Une « ligne rouge » ou un autre « marqueur sociétal » du quinquennat ?

Emmanuel Macron s’est plusieurs fois opposé à la légalisation de la GPA en France (cf. GPA : Emmanuel Macron réaffirme « les lignes rouges ». Et en pratique ? ; Fin de vie, GPA… : Emmanuel Macron précise son programme en matière de bioéthique). Aurore Bergé, ministre déléguée auprès du Premier ministre, chargée de l’Egalité entre les femmes et les hommes et de la Lutte contre les discriminations, continue à affirmer cette ligne. « Je suis une mère, j’entends évidemment la souffrance de ceux qui ne peuvent pas avoir d’enfant, déclare-t-elle. Et deux hommes comme deux femmes peuvent évidemment être de bons parents estime la ministre. Mais j’ai été enceinte : une grossesse ne se règle pas par contrat, tout ne peut pas se prévoir, s’anticiper ». « La GPA, c’est d’abord une question éthique, une question de dignité humaine », conclut Aurore Bergé [7].

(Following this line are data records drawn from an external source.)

Lemma seek_read_exact d (r : IoReader) pos n pre mid post :
  file_content d (rd_gen r) = pre ++ mid ++ post → pos = length pre → n = length mid →
  (let? r' := reader_seek d r (FromStart pos) in
   let? (buf, _) := reader_read_exact d r' n in Ok buf) = Ok mid.
Proof.
  intros Hf -> ->. unfold reader_seek, seek_pos. rewrite decide_True by lia. cbn [res_bind].
  unfold reader_read_exact, cursor_read_exact. cbn [rd_gen rd_pos]. rewrite Hf, Nat2Z.id.
  rewrite drop_app_length, decide_True by (rewrite length_app; lia). cbn [res_bind].
  by rewrite take_app_length.
Qed.

Lemma read_fixedint_at d gen ty n v pre post :
  file_content d gen = pre ++ encode_fixed n v ++ post → (0 ≤ v < 2 ^ (8 * Z.of_nat n))%Z →
  read_fixedint d {| rd_gen := gen; rd_type := ty; rd_pos := length pre |} n
  = Ok (v, {| rd_gen := gen; rd_type := ty; rd_pos := length (pre ++ encode_fixed n v) |}).
Proof.
  intros Hf Hv. unfold read_fixedint, reader_read_exact, cursor_read_exact. cbn [rd_gen rd_pos rd_type].
  rewrite Hf. pose proof (encode_fixed_length n v) as Hl.
  rewrite drop_app_length, decide_True by (rewrite length_app; lia). cbn [res_bind].
  rewrite take_app_length' by done. rewrite decode_encode_fixed by done. by rewrite length_app, Hl.
Qed.

Definition footer_wf (f : Footer) : Prop :=
  (0 ≤ ft_level f < 2 ^ 8)%Z ∧ (0 ≤ ft_index_offset f < 2 ^ 32)%Z ∧ (0 ≤ ft_index_len f < 2 ^ 32)%Z ∧
  (0 ≤ ft_meta_offset f < 2 ^ 32)%Z ∧ (0 ≤ ft_meta_len f < 2 ^ 32)%Z ∧
  (0 ≤ ft_size_of_disk f < 2 ^ 32)%Z.

Lemma footer_to_raw_length f bs : length (footer_to_raw f bs) = length bs + TABLE_FOOTER_SIZE.
Proof. unfold footer_to_raw. rewrite !length_app, !encode_fixed_length. done. Qed.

Mais la ligne est-elle si « claire » comme l’affirme Prisca Thevenot ?

Sarah El Haïry, également membre du Gouvernement en tant que ministre déléguée en charge de l’Enfance, de la Jeunesse et des Familles, a déclaré samedi dernier qu’elle souhaitait que le débat sur la question de la gestation pour autrui puisse avoir lieu en France afin de mettre fin à l’« hypocrisie » [8]. Le débat « n’est pas clos », la rejoint le garde des Sceaux, Eric Dupond-Moretti [9]. « Ils ne le sont jamais sur les grands débats sociétaux » assure-t-il. « Moi, à titre personnel, ce qui me gêne, c’est une possible marchandisation du corps de la femme », indique le ministre de la Justice. Pourtant, devant les lettres d’association signalant ce type de pratique sur le sol français, le garde des Sceaux s’est illustré par son inaction (cf. Salon Désir d’enfant : quand l’État français encourage par son silence et son inaction l’odieuse exploitation du corps des femmes et la vente d’enfants; GPA : la « complaisance » de la France ?).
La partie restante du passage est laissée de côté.